2022-06-13 Thread GitBox


ulysses-you commented on code in PR #36856:
URL: https://github.com/apache/spark/pull/36856#discussion_r89692


##
sql/catalyst/src/main/scala/org/apache/spark/sql/catalyst/expressions/arithmetic.scala:
##
@@ -53,6 +53,17 @@ case class UnaryMinus(
   override def toString: String = s"-$child"
 
   private lazy val numeric = TypeUtils.getNumeric(dataType, failOnError)
+  private lazy val unaryMinusFunc: Any => Any = dataType match {

Review Comment:
   Do you mean rewrite it to ?
   ```scala
   private def unaryMinusFunc: Any => Any = dataType match {
 ..
   ```
   
   The reason I pull out and make it as lazy val is: the data type is known 
before do eval in an expression.
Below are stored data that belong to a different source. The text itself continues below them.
(** C10: with a negative [maxResults] and at least one word found, the
    truncation loop of Search runs off the end of the chain of words: it
    takes [wordsSize - maxResults] steps, more than the chain has cells, so
    that [wordsFound.nextWord] is read of a nil pointer, and Search panics
    there. *)
Theorem Search_negative_cap_panics fuel h dawg word d k aA aD h1 found n :
  k < 0 ->
  searchSubString fuel h (initialState dawg) (NewBufferString [])
    (NewBufferString word) d k aA aD 0 = Ok (h1, (found, n)) ->
  found <> [] ->
  (length found < Z.to_nat (n - k))%nat /\
  dropWords (Z.to_nat (n - k)) found = Panic /\
  Search fuel h dawg word d k aA aD = Panic.
Proof.
  intros Hk H Hne. unfold Search. rewrite H. simpl.
  apply searchSubString_ok in H as [_ Hn]. simpl in Hn. subst n.
  assert (length found < Z.to_nat (Z.of_nat (length found) - k))%nat as Hlen by lia.
  split; [done|]. rewrite (dropWords_short _ _ Hlen). done.
Qed.

Lemma Search_negative_cap_panics_witness :
  (length [s_test] < Z.to_nat (1 - -1))%nat /\
  dropWords (Z.to_nat (1 - -1)) [s_test] = Panic /\
  Search 100 built6.1 built6.2 s_test 0 (-1) false false = Panic.
Proof.
  apply (Search_negative_cap_panics 100 built6.1 built6.2 s_test 0 (-1) false false
           built6.1 [s_test] 1).
  - lia.
  - vm_compute. reflexivity.
  - discriminate.
Defined.

(** ** C9: Search leaves the graph as it is *)

(** C9: the store of states and letters after a call of Search is the store
    before the call (the graph handle is passed to Search and not returned:
    nothing assigns to it). *)
Theorem Search_no_mutation fuel h dawg word d k aA aD h' ws :
  Search fuel h dawg word d k aA aD = Ok (h', ws) ->
  sts h' = sts h /\ lts h' = lts h.
Proof.
  intros H. apply Search_inv in H as (_ & _ & -> & _). done.
Qed.

Lemma Search_no_mutation_witness :
  sts built6.1 = sts built6.1 /\ lts built6.1 = lts built6.1.
Proof.
  apply (Search_no_mutation 100 built6.1 built6.2 s_test 1 10 true true built6.1
           [s_test; s_test2; s_tese; s_tes; s_nest]).
  vm_compute. reflexivity.
Defined.

(** ** C7: a larger budget finds at least the same words *)

Lemma elem_of_rev (x : gostring) (l : wordlist) : x ∈ rev l <-> x ∈ l.
Proof. rewrite !list_elem_of_In. symmetry. apply in_rev. Qed.

Lemma Search_untruncated fuel h dawg word d k aA aD h1 found n h' ws :
  searchSubString fuel h (initialState dawg) (NewBufferString [])
    (NewBufferString word) d k aA aD 0 = Ok (h1, (found, n)) ->
  n <= k ->
  Search fuel h dawg word d k aA aD = Ok (h', ws) ->
  ws = rev found /\
  searchSubString fuel h (initialState dawg) (NewBufferString [])
    (NewBufferString word) d 0 aA aD 0 = Ok (h1, (found, n)).
Proof.
  intros Hs Hn H. apply Search_inv in H as (found0 & Hs0 & _ & -> & _).
  rewrite Hs in Hs0. injection Hs0 as -> <- ->. split.
  - replace (Z.to_nat (Z.of_nat (length found) - k)) with 0%nat by lia.
    rewrite drop_0. by rewrite take_ge by lia.
  - apply (searchSubString_unc fuel _ _ _ _ _ _ _ _ _ _ Hs). simpl.
    unfold capped. destruct (Z.ltb_spec k (Z.of_nat (length found))); [lia|].
    by rewrite andb_false_r.
Qed.

(** C7: for a fixed graph, query, cap and flags, when neither traversal finds
    more words than the cap, every word that Search returns with the budget
    [d] is returned with the budget [d + 1]. *)
Theorem Search_budget_monotone fuel h dawg word d k aA aD
    h1 found n h2 found' n' h3 ws h4 ws' :
  searchSubString fuel h (initialState dawg) (NewBufferString [])
    (NewBufferString word) d k aA aD 0 = Ok (h1, (found, n)) ->
  n <= k ->
  searchSubString fuel h (initialState dawg) (NewBufferString [])
    (NewBufferString word) (d + 1) k aA aD 0 = Ok (h2, (found', n')) ->
  n' <= k ->
  Search fuel h dawg word d k aA aD = Ok (h3, ws) ->
  Search fuel h dawg word (d + 1) k aA aD = Ok (h4, ws') ->
  ws ⊆ ws'.
Proof.
  intros Hs Hn Hs' Hn' H H'.
  destruct (Search_untruncated _ _ _ _ _ _ _ _ _ _ _ _ _ Hs Hn H) as [-> H0].
  destruct (Search_untruncated _ _ _ _ _ _ _ _ _ _ _ _ _ Hs' Hn' H') as [-> H0'].
  assert (found ⊆ found') as Hsub.
  { apply (searchSubString_le fuel (NewBufferString word) d (d + 1) aA aD 0
             ltac:(lia) h (initialState dawg) (NewBufferString [])
             _ _ ltac:(done) H0 H0'). }
  intros x Hx. apply (proj1 (elem_of_rev _ _)) in Hx.
  apply (proj2 (elem_of_rev _ _)). by apply Hsub.
Qed.

Lemma Search_budget_monotone_witness :
  [s_test] ⊆ [s_test; s_tese; s_nest].
Proof.
  apply (Search_budget_monotone 100 built6.1 built6.2 s_test 0 10 false false
           built6.1 [s_test] 1 built6.1 [s_nest; s_tese; s_test] 3
           built6.1 [s_test] built6.1 [s_test; s_tese; s_nest]).
  - vm_compute. reflexivity.
  - lia.
  - vm_compute. reflexivity.
  - lia.
  - vm_compute. reflexivity.
  - vm_compute. reflexivity.
Defined.

(** ** Reading the query rune by rune *)

Arguments DecodeRune : simpl never.
Arguments EncodeRune : simpl never.

Lemma DecodeRune_pos p : p <> [] -> (1 <= (DecodeRune p).2)%nat.
Proof.
  destruct p as [|p0 t]; [done|]. intros _. unfold DecodeRune.
  repeat (match goal with
          | |- context [if ?b then _ else _] => destruct b
          | |- context [match ?l with [] => _ | _ :: _ => _ end] => destruct l
          end; simpl; try lia).
Qed.

Lemma rangeFrom_runes f : forall f' i i' q,
  (length q <= f)%nat -> (length q <= f')%nat ->
  map snd (rangeFrom f i q) = map snd (rangeFrom f' i' q).
Proof.
  induction f as [|f IH]; intros f' i i' q Hf Hf'.
  - destruct q; [|simpl in Hf; lia]. by destruct f'.
  - destruct q as [|q0 t]; [by destruct f'|].
    destruct f' as [|f']; [simpl in Hf'; lia|].
    simpl rangeFrom.
    pose proof (DecodeRune_pos (q0 :: t) ltac:(done)) as Hpos.
    destruct (DecodeRune (q0 :: t)) as [r n]. simpl in Hpos. simpl. f_equal.
    apply IH; rewrite length_drop; simpl in *; lia.
Qed.

Lemma runesOf_nil : runesOf [] = [].
Proof. done. Qed.

Lemma runesOf_cons p :
  p <> [] -> runesOf p = (DecodeRune p).1 :: runesOf (drop (DecodeRune p).2 p).
Proof.
  intros Hp. unfold runesOf, rangeString.
  pose proof (DecodeRune_pos p Hp) as Hpos.
  destruct p as [|p0 t]; [done|]. simpl rangeFrom.
  destruct (DecodeRune (p0 :: t)) as [r n]. simpl in Hpos. simpl. f_equal.
  apply rangeFrom_runes; rewrite length_drop; simpl; lia.
Qed.

(** ** UTF-8: decoding the encoding of a scalar value *)

(** [x | b] is [x + b] when the bits of [b] lie below those of [x]. *)
Lemma lor_add n m x b :
  m = 2 ^ n -> 0 <= n -> x mod m = 0 -> 0 <= b < m -> Z.lor x b = x + b.
Proof.
  intros -> Hn Hx Hb.
  assert (Z.land x b = 0) as Hl.
  { apply Z.bits_inj'. intros i Hi. rewrite Z.land_spec, Z.bits_0.
    destruct (Z.lt_ge_cases i n).
    - rewrite <- (Z.mod_pow2_bits_low x n i) by lia. rewrite Hx, Z.bits_0. done.
    - rewrite <- (Z.mod_small b (2 ^ n)) by lia.
      rewrite Z.mod_pow2_bits_high by lia. apply andb_false_r. }
  rewrite <- Z.lxor_lor by done. symmetry. by apply Z.add_nocarry_lxor.
Qed.

Ltac dlia := Z.div_mod_to_equations; lia.
Ltac side := first [reflexivity | lia | dlia].

Lemma low6_mod y : low6 y = y mod 64.
Proof. unfold low6. change 0x3F with (Z.ones 6). by rewrite Z.land_ones. Qed.

Lemma shiftr_div r n : 0 <= n -> Z.shiftr r n = r / 2 ^ n.
Proof. apply Z.shiftr_div_pow2. Qed.

Lemma shiftl_mul a n : 0 <= n -> Z.shiftl a n = a * 2 ^ n.
Proof. apply Z.shiftl_mul_pow2. Qed.

Ltac decide_ifs :=
  repeat match goal with
  | |- context [?a =? ?b] => destruct (Z.eqb_spec a b); try dlia
  | |- context [?a <? ?b] => destruct (Z.ltb_spec a b); try dlia
  | |- context [?a <=? ?b] => destruct (Z.leb_spec a b); try dlia
  end; cbn [andb orb negb].

(** The comparisons on the first byte, then the test of the other bytes. *)
Ltac head_ifs :=
  repeat match goal with
  | |- (if ?a <? ?b then _ else _) = _ =>
      destruct (Z.ltb_spec a b); try dlia
  end;
  match goal with
  | |- (if ?c then _ else _) = _ =>
      replace c with true by (symmetry; decide_ifs; reflexivity)
  end.

Lemma DecodeRune_EncodeRune r rest :
  valid_rune r = true ->
  DecodeRune (EncodeRune r ++ rest) = (r, length (EncodeRune r)).
Proof.
  unfold valid_rune, inRange, MaxRune. intros Hv.
  assert (0 <= r <= 0x10FFFF /\ (r < 0xD800 \/ 0xDFFF < r)) as [Hr Hs] by lia.
  clear Hv. unfold EncodeRune, inRange, MaxRune, RuneError.
  replace ((r <? 0) || (0x10FFFF <? r) || (0xD800 <=? r) && (r <=? 0xDFFF))
    with false by (symmetry; decide_ifs; done).
  rewrite !low6_mod, !shiftr_div by lia.
  change (2 ^ 6) with 64. change (2 ^ 12) with 4096. change (2 ^ 18) with 262144.
  destruct (Z.leb_spec r 0x7F); [|destruct (Z.leb_spec r 0x7FF); [|destruct (Z.leb_spec r 0xFFFF)]].
  - cbn [app length]. unfold DecodeRune, RuneSelf. by decide_ifs.
  - cbn [app length].
    rewrite (lor_add 6 64 0xC0), (lor_add 6 64 0x80) by side.
    unfold DecodeRune, RuneSelf, inRange. rewrite !low6_mod.
    change 0x1F with (Z.ones 5). rewrite Z.land_ones, shiftl_mul by lia.
    change (2 ^ 5) with 32. change (2 ^ 6) with 64.
    rewrite (lor_add 6 64) by side.
    decide_ifs. f_equal. dlia.
  - cbn [app length].
    rewrite (lor_add 5 32 0xE0), !(lor_add 6 64 0x80) by side.
    unfold DecodeRune, RuneSelf, inRange. head_ifs. rewrite !low6_mod.
    change 0x0F with (Z.ones 4). rewrite Z.land_ones, !shiftl_mul by lia.
    change (2 ^ 4) with 16. change (2 ^ 6) with 64. change (2 ^ 12) with 4096.
    rewrite (lor_add 12 4096 (_ * 4096)) by side. rewrite (lor_add 6 64) by side.
    f_equal. dlia.
  - cbn [app length].
    rewrite (lor_add 4 16 0xF0), !(lor_add 6 64 0x80) by side.
    unfold DecodeRune, RuneSelf, inRange. head_ifs. rewrite !low6_mod.
    change 0x07 with (Z.ones 3). rewrite Z.land_ones, !shiftl_mul by lia.
    change (2 ^ 3) with 8. change (2 ^ 6) with 64. change (2 ^ 12) with 4096.
    change (2 ^ 18) with 262144.
    rewrite (lor_add 18 262144 (_ * 262144)) by side.
    rewrite (lor_add 12 4096 (_ + _)) by side. rewrite (lor_add 6 64) by side.
    f_equal. dlia.
Qed.

Lemma EncodeRune_length r : (1 <= length (EncodeRune r))%nat.
Proof.
  unfold EncodeRune.
  repeat (match goal with
          | |- context [if ?b then _ else _] => destruct b
          end; simpl; try lia).
Qed.

Lemma runesOf_encodeRunes rs :
  Forall (fun r => valid_rune r = true) rs -> runesOf (encodeRunes rs) = rs.
Proof.
  induction 1 as [|r rs Hr _ IH]; [done|].
  unfold encodeRunes in *. simpl map. simpl concat.
  pose proof (EncodeRune_length r) as Hl.
  rewrite runesOf_cons by (destruct (EncodeRune r); [simpl in Hl; lia|done]).
  rewrite (DecodeRune_EncodeRune r _ Hr). simpl.
  rewrite drop_app_length. by rewrite IH.
Qed.

(** The encoding of scalar values is a string that decoding and encoding
    give back. *)
Lemma encodeRunes_wellformed rs :
  Forall (fun r => valid_rune r = true) rs ->
  encodeRunes (runesOf (encodeRunes rs)) = encodeRunes rs.
Proof. intros H. by rewrite runesOf_encodeRunes. Qed.

Lemma Len_pos_String b : (0 <? Len b) = true -> String b <> [].
Proof.
  unfold Len, String. intros H. apply Z.ltb_lt in H.
  intros E. apply (f_equal length) in E. rewrite length_drop in E. simpl in E. lia.
Qed.

Lemma Len_zero_String b : (0 <? Len b) = false -> String b = [].
Proof.
  unfold Len, String. intros H. apply Z.ltb_ge in H.
  apply drop_ge. lia.
Qed.

(** ReadRune reads the first rune of what is left, and UnreadRune gives the
    buffer back. *)
Lemma ReadRune_spec b :
  String b <> [] ->
  exists e1,
    ReadRune b = Ok ((DecodeRune (String b)).1, e1) /\
    String e1 = drop (DecodeRune (String b)).2 (String b) /\
    UnreadRune e1 = Ok (mkBuffer (buf b) (off b) 0).
Proof.
  unfold String, ReadRune. intros Hne.
  pose proof (DecodeRune_pos _ Hne) as Hpos.
  destruct (drop (off b) (buf b)) as [|c t] eqn:E; [done|].
  destruct (c <? RuneSelf) eqn:Ec.
  - eexists. split; [|split].
    + unfold DecodeRune. rewrite Ec. done.
    + simpl. unfold DecodeRune. rewrite Ec. simpl.
      rewrite <- (drop_drop (buf b) 1 (off b)), E. done.
    + unfold UnreadRune. simpl.
      destruct (Z.ltb_spec (Z.of_nat (off b + 1)) 1); [lia|].
      do 2 f_equal. lia.
  - destruct (DecodeRune (c :: t)) as [r n] eqn:Ed. simpl in Hpos.
    eexists. split; [done|split].
    + simpl. rewrite <- (drop_drop (buf b) n (off b)), E. done.
    + unfold UnreadRune. simpl.
      destruct (Z.leb_spec (Z.of_nat n) 0); [lia|].
      destruct (Z.ltb_spec (Z.of_nat (off b + n)) (Z.of_nat n)); [lia|].
      do 2 f_equal. lia.
Qed.
Lemma compareAudioPortsInfo_zero_iff_demo :
  same_structure demoPortA demoPortB /\
  c_str 256 (port_name demoPortA) = c_str 256 (port_name demoPortB).
Proof.
  apply (compareAudioPortsInfo_zero_iff 1 2 256 demoPortA demoPortB).
  - discriminate.
  - discriminate.
  - reflexivity.
Defined.

End clap.
(** * TimeoutCond: a condition variable with bounded waits

    A model of [concurrent/cond.go].  The Go functions are written as
    programs over the primitive actions they perform (atomic counter
    operations, channel operations, lock operations, clock reads); an
    interleaving small-step semantics runs a pool of goroutines that call
    them on one shared [TimeoutCond].

    What the model fixes:
    - the locker behaves as [sync.Mutex]: [Lock] waits while the lock is
      held, any goroutine may [Unlock], and [Unlock] of an unlocked lock is
      the fatal error of the runtime;
    - the channels are unbuffered: a send in a [select] with a [default]
      goes through only if a goroutine is asleep in a receive on the channel,
      a receive completes by meeting a send or because the channel is
      closed;
    - a goroutine that arrives at a receive and finds nothing ready puts
      itself in the queue of the channel and goes to sleep, in a step of
      its own; a send reaches only a goroutine that is in the queue, so
      between the [Unlock] of a wait and that step [Signal] finds nobody
      and takes its default case;
    - one clock serves [time.Now] and the timers; the tick of a timer can
      be delivered at any moment once the clock has reached its deadline,
      and a [select] with several ready cases may take any of them;
    - a panic ends the process: no goroutine moves after one has
      panicked, and the deferred calls that a panic raised by the runtime
      would still run are left out. *)

From Stdlib Require Import ZArith Lia Bool.
From stdpp Require Import base list strings.

Open Scope Z_scope.

(** ** Machine integers *)

Module U64.
Definition modulus : Z := 2 ^ 64.
(** [math.MaxUint64] *)
Definition MaxUint64 : Z := modulus - 1.
Definition wrap (z : Z) : Z := z mod modulus.
(** [x + y] on [uint64] *)
Definition add (x y : Z) : Z := wrap (x + y).
(** [^x] on [uint64] *)
Definition not (x : Z) : Z := Z.lxor x (Z.ones 64).
End U64.

Module I64.
Definition half : Z := 2 ^ 63.
Definition MinInt64 : Z := - half.
Definition MaxInt64 : Z := half - 1.
Definition in_range (z : Z) : Prop := MinInt64 <= z <= MaxInt64.
(** two's-complement result of an [int64] operation *)
Definition wrap (z : Z) : Z := (z + half) mod (2 ^ 64) - half.
(** [x - y] on [int64] and on [time.Duration] *)
Definition sub (x y : Z) : Z := wrap (x - y).
End I64.

(** ** Data *)

(** A channel value is a handle into the channel store. *)
Definition chan := nat.
(** A goroutine identifier. *)
Definition tid := nat.
(** The channel returned by [time.After]: it becomes ready once the clock
    has reached the deadline it carries. *)
Definition timer := Z.

(** [type TimeoutCond struct { L sync.Locker; signal chan int; hasWaiters uint64 }] *)
Record TimeoutCond := mkCond {
  L : nat;
  signal : chan;
  hasWaiters : Z
}.

(** ** Programs

    A Go function body is a tree of primitive actions; each action hands
    its result to the rest of the body. *)
Inductive prog (R : Type) : Type :=
| Ret (r : R)
| Panic (msg : string)
| AddUint64 (delta : Z) (k : Z -> prog R)
| LoadUint64 (k : Z -> prog R)
| GetSignal (k : chan -> prog R)
| SetSignal (c : chan) (k : prog R)
| MakeChan (k : chan -> prog R)
| CloseChan (c : chan) (k : prog R)
| LockL (k : prog R)
| UnlockL (k : prog R)
| NowUnixNano (k : Z -> prog R)
| TimeAfter (d : Z) (k : timer -> prog R)
| Recv (c : chan) (k : Z * bool -> prog R)
| SelectRecvTimer (c : chan) (tm : timer) (k : option (Z * bool) -> prog R)
| SelectSendDefault (c : chan) (v : Z) (k : bool -> prog R).
(** * render-ai: prompt construction and provider selection

    A shallow embedding of the prompt builder ([prompt-builder.ts], the
    second file of [src/lib/storage/supabase.ts]), of the model selector
    [src/lib/ai/index.ts], of the three provider clients ([flux.ts], the
    third file of [src/types/database.ts]; [src/lib/ai/imagen.ts];
    [src/lib/ai/nano-banana.ts]) and of the tables of
    [src/types/generation.ts]; further of the API route
    [src/app/api/generate/route.ts], of the image storage
    [src/lib/storage/supabase.ts], of the form [GenerateForm] (the fourth file
    of [src/types/database.ts]), of the page [src/app/page.tsx] and of the
    preview [src/components/features/ImagePreview.tsx].

    JavaScript strings are modelled as byte strings holding their UTF-8
    encoding; every literal below is the source literal. *)

From Stdlib Require Import String Ascii List ZArith Lia Bool DecimalString.
Import ListNotations.
Open Scope string_scope.

(** ** String primitives of the JavaScript runtime *)

Module JS.

(** [s.includes(sub)] as a proposition: [sub] occurs in [s]. *)
Definition contains (sub s : string) : Prop :=
  exists pre post, s = pre ++ sub ++ post.

(** [s.startsWith(p)] *)
Fixpoint startsWith (p s : string) : bool :=
  match p, s with
  | EmptyString, _ => true
  | String a p', String b s' => Ascii.eqb a b && startsWith p' s'
  | String _ _, EmptyString => false
  end.

(** [s.includes(sub)], executable. *)
Fixpoint includes (sub s : string) : bool :=
  startsWith sub s ||
  match s with
  | EmptyString => false
  | String _ s' => includes sub s'
  end.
Let's say if the data type is integer,
   - then the function can be elimiated to `input  => numeric.negate(input)` 
during execution
   - if you declare it as a function, then the function would be during 
execution:
 ```scala
 dataType match {
   
   case _ => input => numeric.negate(input)
 ```
   
   The overhead is not about creating a function, but the data type matching 
elimination. So I think the lazy val is more efficient ?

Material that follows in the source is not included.